Tuesday, February 22, 2011

Columbia Disgrace!

When we last discussed Columbia we were commenting on the disgraceful use of eminent domain to transfer Nick Sprayregen's property over to the ubber property owning university. Megan McCardle at the Atlantic captured the unfairness:

"In the case of Columbia, there's a tangible public loss--they're going to tear down one of the few gas stations in Manhattan in order to give Columbia's privileged students more space.  And what public benefit does the city get?  We're talking about taking taxpaying private properties and transferring them to a non-profit which will not pay taxes, and will turn a large swathe of Manhattan into a quasi-compound for some of the wealthiest and most privileged people in the city.
Which is, of course, the most sick-making aspect.  I am not against eminent domain for public uses like hospitals or railroads.  But by no stretch of the imagination could Columbia University be called a public accommodation.  One's gut and one's social conscience rebel at the seizure of private property which is taken precisely because it serves, or is owned by, poorer people.  One's gut and one's social conscience positively riot at the thought of taking this seized land and handing it over to wealthy private institution that almost exclusively serves the affluent class.

I don't understand why this is an issue that only fires up libertarians.  Can't we all agree that it would be better to live in a world where Columbia cannot do this sort of thing?  I guess not, though."
The case for Columbia was bolstered by its president who seemed to make the audacious claim that the university needed the Sprayregen property so that it could go ahead in its research to cure cancer, among other things: "Columbia plans to meet this challenge by assembling one of the greatest and most diverse concentrations of brain power anywhere in the world. A key part of the university's proposed expansion in the Manhattanville area of West Harlem will provide the opportunity to add approximately 500 new researchers, who will collaborate across traditional academic boundaries to address the signal challenges of our time."

Poor Sprayregen, thinking that his property rights are more important than curing heretofore incurable diseases. But now comes some even more disturbing news about the indispensable university and the homunculi it enrolls as its students. The NY Post reports the horrendous story: "Columbia University students heckled a war hero during a town-hall meeting on whether ROTC should be allowed back on campus. "Racist!" some students yelled at Anthony Maschek, a Columbia freshman and former Army staff sergeant awarded the Purple Heart after being shot 11 times in a firefight in northern Iraq in February 2008. Others hissed and booed the veteran."

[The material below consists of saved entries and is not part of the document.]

Lemma spec_permissions permissions metadata :
  spec out D present (apply_permissions path permissions metadata) (λ _, present).
Proof.
  unfold apply_permissions. apply spec_if; intros _; [by apply spec_ret|].
  destruct permissions as [m|]; [|by apply spec_ret]. apply spec_io. by eapply spec_change.
Qed.
Lemma spec_owner owner metadata :
  spec out D present (apply_owner path owner metadata) (λ _, present).
Proof.
  unfold apply_owner. apply spec_if; intros _; [by apply spec_ret|].
  destruct owner as [o|]; [|by apply spec_ret]. apply spec_io.
  eapply spec_change; [done|intros t; apply chown_spec|done..].
Qed.
Lemma spec_timestamps timestamps metadata :
  spec out D present (apply_timestamps path timestamps metadata) (λ _, present).
Proof.
  unfold apply_timestamps. apply spec_if; intros _; [by apply spec_ret|].
  destruct timestamps as [[[m a] ch]|]; [|by apply spec_ret].
  apply spec_value; [apply no_panic_ok_or|]. intros a' _.
  apply spec_value; [apply no_panic_ok_or|]. intros m' _. apply spec_io.
  eapply spec_change; [done|intros t; apply set_file_times_spec|done..].
Qed.
Lemma spec_attributes owner timestamps permissions metadata :
  spec out D present
    (_ ← apply_owner path owner metadata; _ ← apply_timestamps path timestamps metadata;
     apply_permissions path permissions metadata) (λ _, present).
Proof.
  eapply spec_bind; [apply spec_owner|]. intros [].
  eapply spec_bind; [apply spec_timestamps|]. intros []. apply spec_permissions.
Qed.
Lemma spec_file_metadata permissions owner timestamps metadata :
  spec out D present (apply_file_metadata path permissions owner timestamps metadata)
    (λ _, present).
Proof.
  unfold apply_file_metadata.
  eapply spec_bind; [apply spec_io, (spec_stat out D cs c Hplain present); by intros t [[] _]|].
  intros n. apply spec_if; intros _; [by apply spec_ret; intros t []|].
  apply spec_if; intros _; [apply spec_throw|].
  eapply spec_weaken; [apply spec_attributes|by intros t []|done].
Qed.
End attributes.
Lemma scope_follow rel rs l l2 :
  symlink_policy options = Follow → within l2 → scope rel rs l → scope rel rs l2.
Proof. intros Hf Hw (A & _ & Hp & Hrel & _). split_and!; auto. Qed.
Lemma runs_follow visit p rel st l g :
  symlink_policy options = Follow → T0 !! l = Some (Link g) →
  ArchiveWriter.archive_recovery (writer st) = None → active_ok (active_follow_dirs st) →
  (∀ act l', active_ok act → is_Some (T0 !! l') → (needed act l' < needed (active_follow_dirs st) l)%nat →
     visits visit act l') →
  runs (add_followed_symlink random O root options visit p rel st) (ArchiveWriter.output (writer st))
    (walked (λ _, True) rel l st).
Proof.
  intros Hpol Hg Hr Ha Hv. unfold add_followed_symlink.
  eapply run_bind; [apply runs_attempt, runs_canonicalize; done|].
  intros [q|e|] d' Hq; [|apply runs_value; [done|by intros ? [=]]|done].
  destruct Hq as (-> & l2 & -> & Hl2 & Hs2). cbn [map_err]. apply runs_value; [done|]. intros q [= <-].
  destruct (path_starts_with _ _) eqn:Eroot; cbn [negb]; [|apply run_throw]. apply Hroot in Eroot as Hw2.
  eapply run_bind; [apply runs_io, runs_stat; done|].
  intros m d' (-> & l' & k & Hl' & Hnode & Hown & Htimes). rewrite Hl2 in Hl'. injection Hl' as <-.
  assert (Hstat : archivable → within l2 → stat_ok m).
  { intros A Hw. apply (stat_archivable l2 k); [done|done| |done..].
    rewrite <- Hnode. symmetry. apply holding_ne. intros ->. by apply (ar_apart A). }
  set (q := {| is_absolute := true; pieces := l2 |}) in *.
  destruct (st_node m) as [a|bs a|g'] eqn:En; [| |apply run_throw].
  - apply (holding_dir T0 O a0 HO) in Hnode. case_bool_decide as Hin; [apply run_throw|].
    set (st1 := {| writer := writer st; active_follow_dirs := {[ q ]} ∪ active_follow_dirs st |}).
    assert (Hact : active_ok ({[ q ]} ∪ active_follow_dirs st)).
    { intros x [->%elem_of_singleton|Hx]%elem_of_union; [by split|by apply Ha]. }
    eapply run_bind.
    { apply (runs_directory visit ({[ q ]} ∪ active_follow_dirs st) q rel m st1 l2 a);
        [|exact Hnode|exact Hstat| |exact Hr|done].
      - by eapply resolve_canonical; [..|left].
      - intros n Hn. apply Hv; [done..|]. by apply needed_follow. }
    intros st2 d2 (es & [Ho Hac Hre Hes] & Hem). apply run_ret. exists es. split.
    + split; [done| |done..]. cbn. rewrite Hac. cbn. set_solver.
    + intros rs Hs. eapply (emitted_link _ rs l g l2); [done|]. apply Hem. by eapply scope_follow.
  - eapply runs_weaken; [by apply (runs_add_file p rel m st l2)|].
    intros st' d' (e & name & bs2 & a2 & Had & Hn & Hh & He). exists [e]. split; [done|].
    intros rs Hs. pose proof Hs as (A & Hw & Hp & Hrel & _).
    rewrite holding_ne in Hh by (intros ->; by apply (ar_apart A)).
    destruct (required_name_ok rel rs name Hrel Hp Hn) as [-> Hne].
    apply (emitted_link (λ cs, cs = []) rs l g l); [done|].
    eapply emitted_single; [done|by apply Hstat|done..|by destruct Hw2 as [k2 ->]; eapply ar_files|done|by exists l2, a2|].
    intros cs d b -> Hd. rewrite app_nil_r in Hd. congruence.
Qed.
Lemma runs_link visit p rel m st l g :
  resolve T0 false p = Ok l → T0 !! l = Some (Link g) → (archivable → within l → stat_ok m) →
  ArchiveWriter.archive_recovery (writer st) = None → active_ok (active_follow_dirs st) →
  (∀ act l', active_ok act → is_Some (T0 !! l') → (needed act l' < needed (active_follow_dirs st) l)%nat →
     visits visit act l') →
  runs (match symlink_policy options with
        | Skip => mret st
        | Follow => add_followed_symlink random O root options visit p rel st
        | Archive => add_symlink_entry random O options p rel m st
        end) (ArchiveWriter.output (writer st)) (walked (λ _, True) rel l st).
Proof.
  intros Hl Hg Hm Hr Ha Hv. destruct (symlink_policy options) eqn:Ep.
  - apply run_ret. exists []. split; [by apply added_nil|]. intros rs _.
    by eapply (emitted_link (λ _, False) rs l g l), emitted_nil.
  - by apply (runs_follow visit p rel st l g).
  - eapply runs_weaken; [by apply (runs_add_symlink p rel m st l)|].
    intros st' d' (e & name & g' & Had & Hn & Hg' & He). rewrite Hg in Hg'. injection Hg' as <-.
    exists [e]. split; [done|]. intros rs (A & Hw & Hp & Hrel & _).
    destruct (required_name_ok rel rs name Hrel Hp Hn) as [-> Hne].
    apply (emitted_link (λ cs, cs = []) rs l g l); [done|].
    eapply emitted_single; [done|by apply Hm|done..|by destruct Hw as [k2 ->]; eapply ar_links|done|done|].
    intros cs d b -> Hd. rewrite app_nil_r in Hd. congruence.
Qed.
Lemma runs_traverse fuel : ∀ p rel st,
  ArchiveWriter.archive_recovery (writer st) = None → active_ok (active_follow_dirs st) →
  (0 < fuel)%nat →
  (∀ l, resolve T0 false p = Ok l → is_Some (T0 !! l) → (needed (active_follow_dirs st) l < fuel)%nat) →
  runs (traverse_input_path random O root options fuel p rel st) (ArchiveWriter.output (writer st))
    (λ st' d', ∃ l, resolve T0 false p = Ok l ∧ is_Some (T0 !! l) ∧ walked (λ _, True) rel l st st' d').
Proof.
  induction fuel as [|fuel IH]; intros p rel st Hr Ha Hpos Hfuel; [lia|]. cbn [traverse_input_path].
  assert (Hvisit : ∀ act l, active_ok act → is_Some (T0 !! l) → (needed act l < fuel)%nat →
            visits (traverse_input_path random O root options fuel) act l).
  { intros act l Hact Hl Hn p' rel' st' Hp' Hr' <-.
    eapply runs_weaken; [apply IH; [done..|lia|]|].
    - intros l' Hl' _. rewrite Hp' in Hl'. by injection Hl' as <-.
    - intros st2 d2 (l' & Hl' & _ & Hw). rewrite Hp' in Hl'. by injection Hl' as <-. }
  eapply run_bind; [apply runs_io, runs_stat; done|].
  intros m d' (-> & l & k & Hl & Hnode & Hown & Htimes).
  assert (Hsome : is_Some (T0 !! l)) by (eapply holding_is_Some; eauto).
  specialize (Hfuel l Hl Hsome).
  assert (Hstat : archivable → within l → stat_ok m).
  { intros A Hw. apply (stat_archivable l k); [done|done| |done..].
    rewrite <- Hnode. symmetry. apply holding_ne. intros ->. by apply (ar_apart A). }
  destruct (st_node m) as [a|bs a|g] eqn:En.
  - apply (holding_dir T0 O a0 HO) in Hnode.
    eapply runs_weaken; [eapply (runs_directory _ (active_follow_dirs st) p rel m st l a); try done|].
    + intros n Hn. apply Hvisit; [done..|]. pose proof (needed_child (active_follow_dirs st) l n Hn). lia.
    + intros st' d' Hw. by exists l.
  - assert (Hf : ∃ bs' a', T0 !! l = Some (File bs' a')).
    { destruct (decide (l = O)) as [->|Hne]; [eauto|]. rewrite holding_ne in Hnode by done. eauto. }
    destruct Hf as (bs' & a' & Hf).
    assert (Ht : resolve T0 true p = Ok l).
    { apply walk_follow; [done|]. intros [g Hg]. congruence. }
    eapply runs_weaken; [by apply (runs_add_file p rel m st l)|].
    intros st' d' (e & name & bs2 & a2 & Had & Hn & Hh & He). exists l.
    split; [exact Hl|]. split; [exact Hsome|]. exists [e]. split; [done|]. intros rs (A & Hw & Hp & Hrel & _).
    rewrite holding_ne in Hh by (intros ->; by apply (ar_apart A)).
    destruct (required_name_ok rel rs name Hrel Hp Hn) as [-> Hne].
    eapply emitted_single; [done|by apply Hstat|done..|by destruct Hw as [k2 ->]; eapply ar_files|done|by exists l, a2|].
    intros [|n cs] d b _ Hd; [rewrite app_nil_r in Hd; by simplify_eq|].
    apply (below_needs_dir T0 W) in Hd as [c Hc]. congruence.
  - apply (holding_link T0 O a0 HO) in Hnode. eapply runs_weaken.
    { apply (runs_link _ p rel m st l g Hl Hnode Hstat Hr Ha).
      intros act l' Hact Hl' Hn. apply Hvisit; [done..|lia]. }
    intros st' d' Hw. by exists l.
Qed.
End traversal.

This is all representative of the new civility, we guess-but to us, it raises once again the question of why anyone would consider this privileged bastion a receptor for the property of hard working New Yorkers? And let's not forget that this is the same university that invited the Holocaust denying Ahmadinenjad to speak-and the place where the Minutemen were shouted down and prevented from speaking by all of Columbia's civil libertarians.
But disrespecting a wounded war vet is probably the university's low point-and we have yet to see Dr. Cancer Cure say a word about the outrage. But then again, a university that will use the power of the state to throw people off of their land-and continue to gentrify the locals out of the West Harlem neighborhood where it resides-are not the kind of folks for which shame is a handy emotion.
But the real shame is Mike Bloomberg's-a leader for whom property rights applies only to a certain class of people-his own.